Gerek banka müfettişlerince düzenlenen soruşturma raporunda,
gerekse C. Başsavcılığına gönderilen evraklarda M.G. Rumuzun dışında ad ve
soyadım açıkça belirtilmiştir.
Söz konusu şahsıma ait miktar, 3628 sayılı Mal Bildiriminde
Bulunulması, Rüşvet ve Yolsuzluklarla Mücadele Yasasında öngörülen ilkeler
doğrultusunda Mal Bildirimine konu yapılmış, ilgili komisyonlarca da uygunluğu
tespit edilmiştir.
Müfettiş incelemesi sürecinde, banka kayıtları ve mudiler
tarafından sunulan hesap cüzdanları, bilgi ve belgeler değerlendirilerek, sizin
ifadenizle sahte imzalar ve düzmece belgelerle hesaplarının boşatıldığı tespit
edilen tüm banka müşterilerinin, bu bağlamda da benim ve aile fertlerinin
paraları banka tarafından hesap sahiplerine ödenmiştir.

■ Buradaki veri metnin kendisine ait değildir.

(* ===== verification/SentLedger.v ===== *)
(** The sent ledger ([internal/sentledger/sentledger.go]) over the record files
    of [internal/hostledger]: every message lever sends, one file per (recipient,
    kind) with a rotated copy, and an index by send id that follows the files.

    A file is its lines, decoded: [None] is a line a reader skips (torn, too
    long, not JSON). What the file system answers (a safe directory, a lock, an
    append or a read that succeeds) is an input of each operation. *)

From S2P Require Import Prelude Token.

Module SentLedger.

(** * Kinds and ids *)

Definition KindManager : string := "manager".
Definition KindOperatorNote : string := "operator-note".
Definition KindDirectiveNotice : string := "directive-notice".
Definition KindWorkerPrefix : string := "worker:".

Definition slug_first (c : ascii) : bool := in_range "a"%char "z"%char c || in_range "0"%char "9"%char c.
Definition slug_rest (c : ascii) : bool := slug_first c || bool_decide (c ∈ ["."%char; "_"%char; "-"%char]).

(** [workerSlug]: [^[a-z0-9][a-z0-9._-]{0,127}$]. *)
Definition workerSlug (s : string) : bool :=
  match s with
  | EmptyString => false
  | String c s' => slug_first c && string_forallb slug_rest s' && (len s' <=? 127)
  end.

Definition WorkerKind (slug : string) : string := KindWorkerPrefix +:+ slug.

Definition ValidKind (k : string) : bool :=
  bool_decide (k ∈ [KindManager; KindOperatorNote; KindDirectiveNotice])
  || let '(slug, ok) := CutPrefix k KindWorkerPrefix in ok && workerSlug slug.

Definition RotateCap : Z := 2 ^ 20.
Definition Window : Duration := 24 * Hour.

(** [idPattern]: [^[0-9a-f]{32}$]. *)
Definition ValidID (id : string) : bool := (len id =? 32) && string_forallb is_lower_hex id.

(** [NewID]; [None] when the randomness fails. *)
Definition NewID (idb : option bytes) : option string := Token.hex_encode <$> idb.

(** * Records *)

Record Sent := MkSent {
  se_ID : string;
  se_Recipient : string;
  se_Slug : string;
  se_Kind : string;
  se_Body : string;
  se_Before : Time;
  se_After : Time;
  se_OK : bool
}.

Inductive lineOp := opSend | opDone | opOther.

Record line := MkLine {
  ln_V : Z;
  ln_Op : lineOp;
  ln_ID : string;
  ln_Recipient : string;
  ln_Slug : string;
  ln_Kind : string;
  ln_Body : string;
  ln_Before : option Time;
  ln_After : option Time;
  ln_OK : bool
}.

(** The file name's hashes ([short]), and the size of a line's JSON. *)
Class LedgerLib := { short : string -> string; line_size : line -> Z }.

(** A record file's name: the hashes of the recipient and of the kind. *)
Abbreviation fname := (string * string)%type (only parsing).

Record stamp := MkStamp { ino : Z; size : Z; mod_ : Time }.

#[export] Instance stamp_eq_dec : EqDecision stamp.
Proof. solve_decision. Defined.

(** A record file: its stamp, its lines, and the lines of its rotated copy. *)
Record file := MkFile { f_stamp : stamp; f_lines : list (option line); f_old : list (option line) }.

Record Ledger := MkLedger {
  l_disk : gmap fname file;
  l_index : gmap string Sent;
  l_where : gmap string fname;
  l_seen : gmap fname stamp
}.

Bu konuda ne şahsıma ne de yakınlarıma asla ayrıcalık
tanınmamıştır.
Bankacılık Yasasında düzenlenen “Bankacılık zimmeti”, 5411
sayılı Bankacılık Yasasında düzenlenmiş olup, oldukça ağır yaptırım
içermektedir.
Soruşturması ve kovuşturması re'sen yürütülen söz konusu
davaya ilişkin olarak, mahkemece tarafıma çağrı kağıdı çıkarılmadığı gibi,
uygulamada bu tür kamu davalarına katılmanın şahsi hak yönünden bir yarar
sağlamadığı da bilinen bir gerçektir.
Bilgilerinize sunulur. Saygılarımla.
Muammer Güler.”
Çölaşan mektubu paylaştıktan sonra şu ifadelerde bulundu, “Son yazım için de yukarıda aynen okuduğuz
yazılı açıklamayı gönderdi ve yıllar sonra ilk kez kendini bu yolla savunmak
zorunda kaldı!.. Takdir sizindir. Şimdi
bu konuda yeni bir takım işlemler başlatılması gerekir de, günümüzün AKP Türkiye'sinde
bunu düşünmek bile tatlı bir hayaldir. 17-25 Aralık 2013 rüşvet ve yolsuzluk
dosyalarını raflardan indirmek, tozlu dosyaların arasından çekip almak ve
yeniden incelenmesini başlatmak… İktidar karar versin, savcılar hadiseyi ve
belgeleri yeniden incelesin… Sanıkların ifadeleri alınsın… Gerekirse Meclis
Komisyonu yeniden kurulsun ve onlar da olayı dört dörtlük incelesin. Her şey
ortada…
Temel soru şudur: Bu dört kişi rüşvet aldı mı, yolsuzluk
yaptı mı? Eğer öyleyse hesabı sorulsun. Almadılar ve herhangi bir yolsuzluk
yapmadılarsa aklansınlar, karşımıza açık alınla çıksınlar.”